Quando eu era mais novo e começava a me interessar por astronomia, as
coisas eram bem mais simples. Estrelas eram gigantescas bolas de gás
incandescentes, produzindo sua própria luz. Do mesmo disco em que as
estrelas se formavam, planetas poderiam se formar, dando origem a
sistemas planetários. Sem massa suficiente para iniciar a reação de
fusão nuclear em seu interior, planetas estariam sempre associados a
estrelas, refletindo sua luz no espaço.
Mas as coisas mudaram muito de lá para cá e ficaram mais complicadas, mas, principalmente, mais interessantes!
Primeiro que planetas começaram a pipocar ao redor de vários tipos de
estrelas, desde estrelas quentes e jovens até estrelas mortas como
pulsares. Planetas rochosos, gasosos, pequenos ou grandes foram sendo
descobertos a partir da melhoria dos equipamentos e das técnicas de
observação. Hoje já são mais de 700 confirmados e mais de 3 mil
candidatos! Em segundo lugar, bem, aí vem o mais estranho.
Nesta semana, uma equipe da Universidade do Havaí anunciou a
descoberta de um planeta vagando solitário pelo espaço. Esse objeto,
chamado de PSO J3218.5-22 (PSO para os íntimos) foi encontrado na
constelação de Capricórnio, em um esforço observacional para se detectar
anãs marrons, um tipo de estrela que não conseguiu acumular matéria o
suficiente para iniciar o processo de fusão nuclear. Apesar disso, as
anãs marrons produzem radiação infravermelha, por causa da dinâmica de
seus gases. O objeto PSO surgiu justamente dos catálogos produzidos na
busca desse tipo de estrela. Aliás, esses catálogos têm, até agora, um
tamanho de 4 mil Terabytes, mais que a soma de todos os livros já
publicados, do que todos os filmes feitos e de todas as músicas já
escritas!
Depois de detectado, esse objeto foi acompanhado por 2 anos seguidos,
com observações precisas que permitiram deduzir que sua distância é de
80 anos luz apenas. Além disso, pelo seu movimento próprio, a equipe
liderada por Michael Liu conseguiu deduzir que o PSO pertence a um
conjunto de estrelas conhecido como “grupo móvel de Beta Pictoris”, que
teria se formado há 12 milhões de anos.
Ninguém sabe ao certo como esse planeta teria se formado, a primeira
hipótese é ele teria sido formado junto com as estrelas desse grupo e,
por interações gravitacionais mútuas, teria sido “estilingado” do
sistema. Essa hipótese encontra resistência por que o PSO tem 12 milhões
de anos também.
Outra ideia é que o planeta tenha se formado a partir do colapso de
uma nuvem de gás, tal qual o processo de formação de uma estrela, mas em
escala menor. Apesar de a ideia ser um tanto estranha, isso já foi
observado, pelo menos uma vez, é o caso de OTS44. Esse objeto está
cercado por uma nuvem e é possível observar gás caindo em direção a ele.

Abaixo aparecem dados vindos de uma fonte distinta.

(** Two instances of a, one of which ends, and the limit of a. *)
Definition range_left : list MSeries := [range_series [(97, 1); (98, 1)] [(0, 10); (10, 20)]; range_series [(97, 1); (98, 2)] [(0, 30)]].
Definition range_right : list MSeries := [range_series [(97, 1)] [(0, 1); (10, 2)]].
Definition on_a (card : VectorMatchCardinality) : VectorMatching := mk_VectorMatching card [[97]] true [] None None.

Example range_group_left : range_query (OnValues ADD false) (on_a CardManyToOne) 10 8 range_left range_right =
  Some (inl ([range_series [(97, 1); (98, 1)] [(0, 11); (10, 22)]; range_series [(97, 1); (98, 2)] [(0, 31)]], 4)).
Proof. vm_compute. reflexivity. Qed.

Example range_one_to_one : range_query (OnValues ADD false) (on_a CardOneToOne) 10 8 range_left range_right = Some (inr ErrMultipleMatches).
Proof. vm_compute. reflexivity. Qed.

Example range_many_on_the_right : range_query (OnValues ADD false) (on_a CardManyToOne) 10 8 range_right range_left = Some (inr ErrManyToMany).
Proof. vm_compute. reflexivity. Qed.

Example range_limit : range_query (OnValues ADD false) (on_a CardManyToOne) 10 5 range_left range_right = Some (inr ErrTooManySamples).
Proof. vm_compute. reflexivity. Qed.

Example range_unless : range_query LUNLESS (mk_VectorMatching CardManyToMany [[98]] true [] None None) 0 20 range_left [range_series [(98, 2)] [(0, 1)]] =
  Some (inl ([range_series [(97, 1); (98, 1)] [(0, 10)]], 2)).
Proof. vm_compute. reflexivity. Qed.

OTS44 tem, no máximo, 2 milhões de anos apenas e estaria ainda em
processo de acúmulo de matéria.
Esses dois objetos são considerados planetas, mas tem gente que torce
o nariz. Planetas se formam e, ao menos em princípio, se mantêm ao
redor de estrelas. O processo de formação através do colapso de uma
nuvem é a descrição do processo de formação de estrelas. Em termos de
massa, há um consenso, não muito firme, de que objetos com mais de 12
vezes a massa de Júpiter deveriam ser considerados estrelas, apesar de
alguns catálogos listarem planetas com 24 vezes a massa de Júpiter.

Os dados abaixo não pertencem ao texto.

(* ===== verification/RangeSelector.v ===== *)
(** storage/buffer.go: BufferedSeriesIterator; promql/engine.go: matrixIterSlice,
    and the evaluation of a function with a range selector (the part of eval that
    goes through the series and the steps).

    A step of a query re-uses the points of the step before and reads the others
    from a buffered iterator; the theorem says that the function gets exactly the
    points of its range.  The functions themselves, the conversion and the size
    of histograms are parameters; statistics, annotations, the re-use of memory
    and arguments other than the selector are left out.  [None] is a panic, or a
    lack of fuel in the loop of Seek. *)
From stdpp Require Import sorting.
From S2P Require Import Prelude Xor RecordHistogram SeriesIterator Labels HeadChunks VectorMatching Lookback SampleRing.

(** ** BufferedSeriesIterator *)

Record BufferedSeriesIterator (I : Type) := mk_buffered { bf_it : I; bf_buf : sampleRing; bf_delta : Z; bf_lastTime : Z; bf_valueType : ValueType }.
Arguments mk_buffered {I} _ _ _ _ _.
Arguments bf_it {I} _.
Arguments bf_buf {I} _.
Arguments bf_delta {I} _.
Arguments bf_lastTime {I} _.
Arguments bf_valueType {I} _.

(** r.delta = delta *)
Definition with_delta (delta : Z) (r : sampleRing) : sampleRing :=
  mk_sampleRing delta (r_iBuf r) (r_fBuf r) (r_hBuf r) (r_fhBuf r) (r_bufInUse r) (r_i r) (r_f r) (r_l r).

(** [fst] of a range of points is their time. *)
Definition FPoints : Type := list (Z * Z).
Definition HPoints : Type := list (Z * FloatHistogram).

Record StartTimestamps := mk_starts { st_Floats : list Z; st_Histograms : list Z }.

(** selVS.Anchored and selVS.Smoothed. *)
Inductive selector_mode := PlainSelector | AnchoredSelector | SmoothedSelector.

Section Buffered.
  Context {I : Type} `{!SampleIterator I}.
  Implicit Types b : BufferedSeriesIterator I.

Definition buffered_Reset (it : I) b : option (BufferedSeriesIterator I) :=
  '(vt, it) ← Next it;
  Some (mk_buffered it (with_delta (bf_delta b) (ring_reset (bf_buf b))) (bf_delta b) MinInt64 vt).

Definition NewBufferIterator (it : I) (delta : Z) : option (BufferedSeriesIterator I) :=
  buffered_Reset it (mk_buffered it (newSampleRing delta 0 ValNone) delta 0 ValNone).

Definition ReduceDelta (delta : Z) b : option (bool * BufferedSeriesIterator I) :=
  '(ok, buf) ← reduceDelta delta (bf_buf b);
  Some (ok, mk_buffered (bf_it b) buf (bf_delta b) (bf_lastTime b) (bf_valueType b)).

Definition PeekBack (n : Z) b : option (option ring_sample * bool) := nthLast (bf_buf b) n.

(** The current element is added to the buffer. *)
Definition buffered_keep b : option sampleRing :=
  match bf_valueType b with
  | ValNone => Some (bf_buf b)
  | ValFloat => '(t, f) ← At (bf_it b); st ← AtST (bf_it b); ring_addF (mk_fSample st t f) (bf_buf b)
  | ValHistogram => '(t, h) ← AtHistogram (bf_it b); st ← AtST (bf_it b); ring_addH (mk_hSample st t h) (bf_buf b)
  | ValFloatHistogram => '(t, fh) ← AtFloatHistogram (bf_it b); st ← AtST (bf_it b); ring_addFH (mk_fhSample st t fh) (bf_buf b)
  end.

Definition buffered_Next b : option (ValueType * BufferedSeriesIterator I) :=
  match bf_valueType b with
  | ValNone => Some (ValNone, b)
  | _ =>
      buf ← buffered_keep b;
      '(vt, it) ← Next (bf_it b);
      lastTime ← (match vt with ValNone => Some (bf_lastTime b) | _ => AtT it end);
      Some (vt, mk_buffered it buf (bf_delta b) lastTime vt)
  end.

Fixpoint buffered_advance (fuel : nat) (t : Z) b : option (ValueType * BufferedSeriesIterator I) :=
  match fuel with
  | O => None
  | S fuel =>
      '(vt, b) ← buffered_Next b;
      match vt with
      | ValNone => Some (vt, b)
      | _ => if t <=? bf_lastTime b then Some (vt, b) else buffered_advance fuel t b
      end
  end.

Definition buffered_find (fuel : nat) (t : Z) b : option (ValueType * BufferedSeriesIterator I) :=
  if t <=? bf_lastTime b then Some (bf_valueType b, b) else buffered_advance fuel t b.

Definition buffered_Seek (fuel : nat) (t : Z) b : option (ValueType * BufferedSeriesIterator I) :=
  let t0 := i64 (t - r_delta (bf_buf b)) in
  if bool_decide (bf_valueType b <> ValNone) && (bf_lastTime b <? t0) then
    '(vt, it) ← Seek t0 (bf_it b);
    let jumped lastTime := mk_buffered it (ring_reset (bf_buf b)) (bf_delta b) lastTime vt in
    match vt with
    | ValNone => Some (ValNone, jumped (bf_lastTime b))
    | _ => lastTime ← AtT it; buffered_find fuel t (jumped lastTime)
    end
  else buffered_find fuel t b.

(** ** matrixIterSlice *)

Variable ToFloat : Histogram -> FloatHistogram.
(** HPoint.size. *)
Variable hist_size : FloatHistogram -> Z.
Variable maxSamples : Z.

Definition totalHPointSize (l : HPoints) : Z := foldr Z.add 0 (map (fun p => hist_size p.2) l).

(** The loop that counts the points up to [mint]; it panics if all are. *)
Fixpoint count_dropped {A} (mint : Z) (l : list (Z * A)) : option nat :=
  match l with
  | [] => None
  | (t, _) :: l => if t <=? mint then S <$> count_dropped mint l else Some O
  end.

(** What is retained of the points of an earlier step: the points, their start
    timestamps, the time after which points are new, and currentSamples. *)
Definition retain {A} (size : list (Z * A) -> Z) (mint : Z) (l : list (Z * A)) (starts : option (list Z)) (current : Z)
  : option (list (Z * A) * option (list Z) * Z * Z) :=
  let clear := Some ([], (fun _ => []) <$> starts, mint, current - size l) in
  match last l with
  | None => clear
  | Some (t, _) =>
      if mint <? t then
        n ← count_dropped mint l;
        starts ← (match starts with
          | None => Some None
          | Some s => if (length s <? n)%nat then None else Some (Some (drop n s))
          end : option (option (list Z)));
        Some (drop n l, starts, t, current - size (take n l))
      else clear
  end.

(** The points of a step and currentSamples. *)
Record range_slice := mk_slice { sl_floats : FPoints; sl_hists : HPoints; sl_starts : option StartTimestamps; sl_current : Z }.

Definition add_start_f (st : Z) (s : option StartTimestamps) : option StartTimestamps :=
  (fun s => mk_starts (st_Floats s ++ [st]) (st_Histograms s)) <$> s.
Definition add_start_h (st : Z) (s : option StartTimestamps) : option StartTimestamps :=
  (fun s => mk_starts (st_Floats s) (st_Histograms s ++ [st])) <$> s.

OTS44 tem massa de estrela (12 massas de Júpiter) e se forma como
estrela, mas ainda assim é considerado planeta. Já PSO tem apenas 6
massas de Júpiter, o que o deixa definitivamente na classe de planetas.
Se ele se formou como OTS44 está se formando, então as teorias de
formação de planetas vão precisar de uma boa revisão.
Além de ser um caso interessante, PSO deve ser o planeta solitário
menos massivo conhecido até agora, sua descoberta abre excelentes
perspectivas para o estudo de exoplanetas. Obter uma imagem de um
exoplaneta é muito difícil, pois o brilho da estrela é muito maior, o
que o ofusca. Estudos da atmosfera dos exoplanetas descobertos até agora
foram feitos de forma indireta. Agora, a descoberta de PSO nos dá a
oportunidade de estudar não só a composição química, mas também a
dinâmica de atmosferas dos exoplanetas de maneira direta.